#### [What you are asked to do]
Word for word, restate the records that appear below.
────────────────────────────────────────
(** * NCM container decoder ([src/main.py], function [ncmdump])

    A shallow embedding of the decoding core of [ncmdump]: the byte-level
    helpers ([unpad], [struct.unpack('<I', ..)], Python indexing and
    slicing), the key-box scheduling loop, the per-chunk keystream transform
    and the body of the [with open(filepath, 'rb') as f:] block.

    Bytes are integers ([Z]) in [0, 256); a [bytes] or [bytearray] object is
    a [list Z].  Python exceptions are values of [exn]; a computation that
    may raise returns a [Result]. *)

From Stdlib Require Import ZArith Lia.
From stdpp Require Import base tactics option list list_numbers strings gmap.

Local Open Scope Z_scope.

(** ** Exceptions and results *)

Inductive exn : Type :=
  | AssertionError
  | IndexError
  | ValueError
  | StructError
  | Base64Error
  | UnicodeDecodeError
  | JSONDecodeError
  | KeyError
  | TypeError.

Inductive Result (A : Type) : Type :=
  | Ok (a : A)
  | Raise (e : exn).
Arguments Ok {A} a.
Arguments Raise {A} e.

#[global] Instance Result_ret : MRet Result := @Ok.
#[global] Instance Result_bind : MBind Result := λ A B f r,
  match r with
  | Ok a => f a
  | Raise e => Raise e
  end.

(** [for x in xs: s = body(s, x)], stopping at the first exception. *)
Fixpoint for_each {A T : Type} (body : T → A → Result T) (xs : list A) (s : T)
  : Result T :=
  match xs with
  | [] => Ok s
  | x :: xs' => s' ← body s x; for_each body xs' s'
  end.

(** ** Bytes, indexing and slicing *)

Abbreviation bytes := (list Z).

Definition is_byte (b : Z) : Prop := 0 ≤ b < 256.
Definition is_bytes (s : bytes) : Prop := Forall is_byte s.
────────────────────────────────────────
#### [Task output]
(** * NCM container decoder ([src/main.py], function [ncmdump])

    A shallow embedding of the decoding core of [ncmdump]: the byte-level
    helpers ([unpad], [struct.unpack('<I', ..)], Python indexing and
    slicing), the key-box scheduling loop, the per-chunk keystream transform
    and the body of the [with open(filepath, 'rb') as f:] block.

    Bytes are integers ([Z]) in [0, 256); a [bytes] or [bytearray] object is
    a [list Z].  Python exceptions are values of [exn]; a computation that
    may raise returns a [Result]. *)

From Stdlib Require Import ZArith Lia.
From stdpp Require Import base tactics option list list_numbers strings gmap.

Local Open Scope Z_scope.

(** ** Exceptions and results *)

Inductive exn : Type :=
  | AssertionError
  | IndexError
  | ValueError
  | StructError
  | Base64Error
  | UnicodeDecodeError
  | JSONDecodeError
  | KeyError
  | TypeError.

Inductive Result (A : Type) : Type :=
  | Ok (a : A)
  | Raise (e : exn).
Arguments Ok {A} a.
Arguments Raise {A} e.

#[global] Instance Result_ret : MRet Result := @Ok.
#[global] Instance Result_bind : MBind Result := λ A B f r,
  match r with
  | Ok a => f a
  | Raise e => Raise e
  end.

(** [for x in xs: s = body(s, x)], stopping at the first exception. *)
Fixpoint for_each {A T : Type} (body : T → A → Result T) (xs : list A) (s : T)
  : Result T :=
  match xs with
  | [] => Ok s
  | x :: xs' => s' ← body s x; for_each body xs' s'
  end.

(** ** Bytes, indexing and slicing *)

Abbreviation bytes := (list Z).

Definition is_byte (b : Z) : Prop := 0 ≤ b < 256.
Definition is_bytes (s : bytes) : Prop := Forall is_byte s.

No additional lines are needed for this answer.